**Input for this task**:
(** C9.  [thead_timer_reload] is extensionally equal to the reload that
    takes [s->limit[index]] unconditionally; and whatever value, the
    [TIMER_CTRL_MODE] bit included, [control[index]] holds, the reload
    does the same to the timers and leaves that value in place. *)
Theorem thead_timer_reload_ignores_mode (s : thead_timer_state ptimer_state)
    (reload index c : Z) :
  thead_timer_reload ptimer_state ptimer_set_limit s reload index
  = thead_timer_reload_simplified ptimer_state ptimer_set_limit s reload index
  /\
  thead_timer_reload ptimer_state ptimer_set_limit
    (with_control ptimer_state s index c) reload index
  = with_control ptimer_state
      (thead_timer_reload ptimer_state ptimer_set_limit s reload index)
      index c
  /\
  thead_timer_reload ptimer_state ptimer_set_limit
    (with_control ptimer_state s index (Z.lxor c TIMER_CTRL_MODE))
    reload index
  = with_control ptimer_state
      (thead_timer_reload ptimer_state ptimer_set_limit
         (with_control ptimer_state s index c) reload index)
      index (Z.lxor c TIMER_CTRL_MODE).
Proof.
  assert (H1 : forall s0,
            thead_timer_reload ptimer_state ptimer_set_limit s0 reload index
            = thead_timer_reload_simplified ptimer_state ptimer_set_limit s0
                reload index).
  { intros s0. unfold thead_timer_reload, thead_timer_reload_simplified.
    destruct (negb _); reflexivity. }
  assert (H2 : forall s0 c0,
            thead_timer_reload_simplified ptimer_state ptimer_set_limit
              (with_control ptimer_state s0 index c0) reload index
            = with_control ptimer_state
                (thead_timer_reload_simplified ptimer_state ptimer_set_limit
                   s0 reload index) index c0).
  { intros s0 c0.
    unfold thead_timer_reload_simplified, with_control, set_timer. simpl.
    destruct (nth_error (timer ptimer_state s0) (Z.to_nat index));
      reflexivity. }
  split; [apply H1|]. split.
  - rewrite !H1. apply H2.
  - rewrite !H1, !H2. unfold with_control. simpl.
    f_equal. unfold zset. destruct (index <? 0); [reflexivity|].
    symmetry. apply set_nth_twice.
Qed.
(** * Gemini Project Manager Pro: the data layer and its callers

    A shallow embedding of [storage.js] (the [GPMStorage] module) and of the
    parts of [content.js] that write to it: the orphan clean-up of
    [gpmRenderTree], the project branch of the row drop handler and the
    pending-assignment logic of [gpmObserveNewChats].

    [chrome.storage.local] is a finite map from keys to JSON values, the
    runtime messages sent so far are a list; every [async] function of the
    data layer is a computation over that world.  The single-threaded event
    loop runs one such computation at a time; interleavings of two
    overlapping operations are outside this model.

    A string is the sequence of the bytes of its UTF-8 encoding. *)

From Stdlib Require Import ZArith Lia.
From stdpp Require Import base option strings pretty list gmap fin_maps.

Local Open Scope string_scope.
Local Open Scope list_scope.
Local Open Scope Z_scope.
Set Warnings "-register-all,-clear-no-such-hyp".

(** ** JavaScript values held by the store *)

(** The values [chrome.storage.local] holds and [JSON.parse] returns.
    Numbers are the integers ([order], time stamps); an object is the list of
    its own properties in insertion order. *)
Inductive json : Type :=
  | JNull
  | JBool (b : bool)
  | JNum (n : Z)
  | JStr (s : string)
  | JArr (xs : list json)
  | JObj (fields : list (string * json)).
(** X26. A NaN is never quantized: the only way the constructor returns an
    object for a NaN is as a FLOAT with the asserts compiled out, which stores
    it as it is; the result then differs from itself under [==].  In every
    other case no object is returned: the conversion of a NaN to an integer
    is undefined, and the checked constructor stops at an assert. *)
Theorem nan_only_unchecked_float (DEBUG : bool) (t : tuple) (r : FXP) :
  FXP_ctor DEBUG NaN t = Ok r ->
  DEBUG = false /\ Tuple.type t = d_FLOAT /\ val r = NaN /\
  operator_eq r r = false /\ operator_ne r r = true.
Proof.
  unfold FXP_ctor. intros H.
  destruct (_set_bounds (_read_template FXP_default t)) as [b|] eqn:Eb;
    cbn [bind] in H; [|discriminate].
  apply set_bounds_inv in Eb as (Hty & _ & _).
  apply set_val_NaN in H as (HD & Hfl & ->).
  assert (Hval : val (set__val b NaN) = NaN)
    by (unfold val; cbn [type _val set__val]; now rewrite Hfl).
  split; [exact HD|]. split; [rewrite Hty in Hfl; exact Hfl|].
  split; [exact Hval|].
  unfold operator_eq, operator_ne. rewrite Hval. split; reflexivity.
Qed.

Lemma nan_only_unchecked_float_witness :
  let t := Tuple.Build 7 1 d_FLOAT FIXEDFRAC false false in
  false = false /\ Tuple.type t = d_FLOAT /\ val (with_bounds NaN t) = NaN /\
  operator_eq (with_bounds NaN t) (with_bounds NaN t) = false /\
  operator_ne (with_bounds NaN t) (with_bounds NaN t) = true.
Proof.
  apply (nan_only_unchecked_float false
           (Tuple.Build 7 1 d_FLOAT FIXEDFRAC false false)
           (with_bounds NaN (Tuple.Build 7 1 d_FLOAT FIXEDFRAC false false))).
  vm_compute. reflexivity.
Defined.
(** ** C9: what a successful update writes *)

(** C9.  After a successful [UpdateStudent id req]: in every [students] row
    with that id the four profile fields are those of the request and
    [updated_at] is the clock reading, its other columns and all other rows
    are as before; with an empty password [users] is as before; with a
    non-empty one only the password column of the owner's [users] row is
    written; the other tables are untouched. *)
Theorem UpdateStudent_frame (id : Z) (req : models.StudentRequest)
  (now : time.Time) (db db' : models.DB) (student : models.Student) :
  models.UpdateStudent id req now db = (Ok student, db') ->
  exists row,
    find (fun r => models.Row_ID r =? id) (models.students db) = Some row
    /\ models.students db'
       = map (fun r =>
                if models.Row_ID r =? id then
                  models.mkStudentRow
                    (models.Row_ID r) (models.Row_UserID r)
                    (models.Req_FirstName req) (models.Req_LastName req)
                    (models.Req_Email req) (models.Req_Grade req)
                    (models.Row_CreatedAt r) now
                else r)
             (models.students db)
    /\ (models.Req_Password req = "" -> models.users db' = models.users db)
    /\ (models.Req_Password req <> "" ->
        models.users db'
        = map (fun u =>
                 if models.User_ID u =? models.Row_UserID row then
                   models.mkUser
                     (models.User_ID u) (models.User_Username u)
                     (models.Req_Password req) (models.User_Role u)
                     (models.User_DateCreated u)
                 else u)
              (models.users db))
    /\ models.subjects db' = models.subjects db
    /\ models.teacher_subjects db' = models.teacher_subjects db.
Proof.
  unfold models.UpdateStudent, models.tx_query, models.select_student_user_id.
  cbn [models.Begin models.tx_now].
  destruct (find _ (models.students db)) as [row|] eqn:Hrow; [|done].
  intros Hupd. exists row. split; [done|].
  unfold models.tx_exec, models.update_student, models.select_username in Hupd.
  case_bool_decide as Hpw; cbn in Hupd; rewrite Hrow in Hupd;
    destruct (existsb _ (models.students db)); cbn in Hupd; try done;
    destruct (find _ _) as [u|] in Hupd; cbn in Hupd; try done;
    injection Hupd as _ <-; cbn; repeat split; done.
Qed.

(** ** C7: assigning a subject to a teacher *)

Lemma filter_none {A} (P : A -> Prop) `{!forall x, Decision (P x)}
  (l : list A) :
  (forall x, x ∈ l -> ~ P x) -> filter P l = [].
Proof.
  induction l as [|a l IH]; intros Hall; [done|].
  rewrite filter_cons_False by (apply Hall; constructor).
  apply IH. intros x Hx. apply Hall. by constructor.
Qed.

Lemma filter_key_singleton {A K} `{EqDecision K} (key : A -> K)
  (l : list A) (x : A) :
  NoDup (key <$> l) -> x ∈ l -> filter (fun y => key y = key x) l = [x].
Proof.
  induction l as [|a l IH]; intros Hnd Hx; [by apply elem_of_nil in Hx|].
  rewrite fmap_cons in Hnd. apply NoDup_cons in Hnd as [Ha Hnd].
  apply elem_of_cons in Hx as [->|Hx].
  - rewrite filter_cons_True by done. f_equal.
    apply filter_none. intros y Hy Heq.
    apply Ha. rewrite <- Heq. by apply list_elem_of_fmap_2.
  - rewrite filter_cons_False; [by apply IH|].
    intros Heq. apply Ha. rewrite Heq. by apply list_elem_of_fmap_2.
Qed.

Lemma assigned_once (t s : Z) (l : list models.TeacherSubject)
  (ts : models.TeacherSubject) :
  NoDup ((fun ts => (models.TS_TeacherID ts, models.TS_SubjectID ts)) <$> l) ->
  ts ∈ l ->
  models.TS_TeacherID ts = t -> models.TS_SubjectID ts = s ->
  filter (fun ts => models.TS_TeacherID ts = t /\ models.TS_SubjectID ts = s) l
  = [ts].
Proof.
  intros Hnd Hts <- <-.
  rewrite <- (filter_key_singleton _ _ ts Hnd Hts).
  apply list_filter_iff. intros y. split.
  - by intros [-> ->].
  - intros [= -> ->]. done.
Qed.
Definition WriteData (r : Response) (d : bytes) : Response :=
  {| status := status r; header := header r; data := data r ++ d |}.

Definition WriteHeader (r : Response) (field value : bytes) : Response :=
  let h := match header r with None => ∅ | Some h => h end in
  {| status := status r;
     header := Some (<[field := (h !!! field) ++ [value]]> h);
     data := data r |}.

(** Reading a map that may be [nil]. *)
Definition header_map (r : Response) : Header := default ∅ (header r).

(** Go leaves the order in which [range] visits the keys of a map open. The
    order is an argument of the model: [ks] is a visiting order of [h] when
    it lists every key of [h] once. *)
Definition range_order (h : Header) (ks : list bytes) : Prop :=
  ks ≡ₚ (map_to_list h).*1.

(** The [headers] slice of [respond] before the content length is added:
    one line for every value of every key, in visiting order. *)
Definition header_lines (ks : list bytes) (h : Header) : list bytes :=
  flat_map (λ k, (λ vv, k ++ B ": " ++ vv) <$> (h !!! k)) ks.

Definition statusLine (r : Response) : bytes :=
  B "HTTP/1.1 " ++ Sprint_int (status r) ++ B " OK".

Definition contentLengthLine (r : Response) : bytes :=
  B "Content-Length: " ++ Sprint_int (Z.of_nat (length (data r))).

(** [respond], for the visiting order [ks] of the header map. *)
Definition respond (ks : list bytes) (r : Response) : bytes :=
  let headers := header_lines ks (header_map r) ++ [contentLengthLine r] in
  (statusLine r ++ [LF] ++ Join headers [LF] ++ [LF] ++ [LF]) ++ data r.

(** ** Header blocks, as the wire format writes them *)



(** A name holds no colon and no line feed, a value no line feed, and
    neither starts or ends with white space. *)
Definition header_ok (nv : bytes * bytes) : Prop :=
  (COLON ∉ nv.1) ∧ (LF ∉ nv.1) ∧ (LF ∉ nv.2)
  ∧ TrimSpace nv.1 = nv.1 ∧ TrimSpace nv.2 = nv.2.

(** The values written under exactly the name [k], in the order of the
    lines. *)
Definition values_of (k : bytes) (hdrs : list (bytes * bytes)) : list bytes :=
  (filter (λ nv, nv.1 = k) hdrs).*2.

#[global] Instance header_ok_dec (nv : bytes * bytes) : Decision (header_ok nv).
Proof. unfold header_ok. apply _. Defined.

(** ** Decimal numerals *)

(** A text parses as a non-negative 64-bit integer when it is a non-empty
    run of decimal digits whose value fits a signed 64-bit integer. *)
Definition byte_value (c : ascii) : Z := Z.of_N (N_of_ascii c).

Definition isDigit (c : ascii) : bool := (48 <=? byte_value c) && (byte_value c <=? 57).

Definition decimal_from (s : bytes) (n : Z) : Z :=
  fold_left (λ a c, 10 * a + (byte_value c - 48)) s n.

Definition decimal_int64 (s : bytes) : option Z :=
  if bool_decide (s ≠ []) && forallb isDigit s && (decimal_from s 0 <? 2 ^ 63)
  then Some (decimal_from s 0) else None.

(** The cutoff and the largest value that [ParseUint] works with for base 10
    and 63 bits. *)
Definition cutoff10 : Z := maxUint64 / 10 + 1.
Definition maxInt63 : Z := 2 ^ 63 - 1.

(** ** The body that the handler gets *)

(** The part of [handleConn] that leads to the body: the request line, the
    header block and the content length are parsed in turn, and the body is
    built over what is left of the reader; [mk] is [makeBodyReadCloser] in
    one variant of the program and [makeBodyNopCloser] in the other. A parse
    error ends [handleConn] before there is a body. *)
Definition handleConn_body (mk : Reader → Z → Body) (c : list bytes) : option (error + Body) :=
  '(_, _, _, err, r) ← parseRequestLine (NewReader c);
  match err with
  | Some e => Some (inl e)
  | None =>
      '(headers, err, r) ← parseMIMEHeader r;
      match err with
      | Some e => Some (inl e)
      | None =>
          match parseContentLength headers with
          | (_, Some e) => Some (inl e)
          | (length, None) => Some (inr (mk r length))
          end
      end
  end.



(** ** The response of the handler *)

(** The response that [handlerFn] builds: status 200, one header and the
    body [hello world]. *)
Definition hello_response : Response :=
  {| status := 200;
     header := Some {[ B "Content-Type" := [B "text/plain"] ]};
     data := B "hello world" |}.

(** One line for every value that the header map holds, key by key. *)
Definition stored_lines (h : Header) : list bytes :=
  flat_map (λ kv, (λ vv, kv.1 ++ B ": " ++ vv) <$> kv.2) (map_to_list h).

(** ** Header lines as they come off the wire *)


Definition raw_ok (ab : bytes * bytes) : Prop :=
  (COLON ∉ ab.1) ∧ (LF ∉ ab.1) ∧ (LF ∉ ab.2).

#[global] Instance raw_ok_dec (ab : bytes * bytes) : Decision (raw_ok ab).
Proof. unfold raw_ok. apply _. Defined.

**What you will do**: Search the listing above for the string "Lemma" and return each line it appears on.

**Task output**:
Lemma nan_only_unchecked_float_witness :
Lemma filter_none {A} (P : A -> Prop) `{!forall x, Decision (P x)}
Lemma filter_key_singleton {A K} `{EqDecision K} (key : A -> K)
Lemma assigned_once (t s : Z) (l : list models.TeacherSubject)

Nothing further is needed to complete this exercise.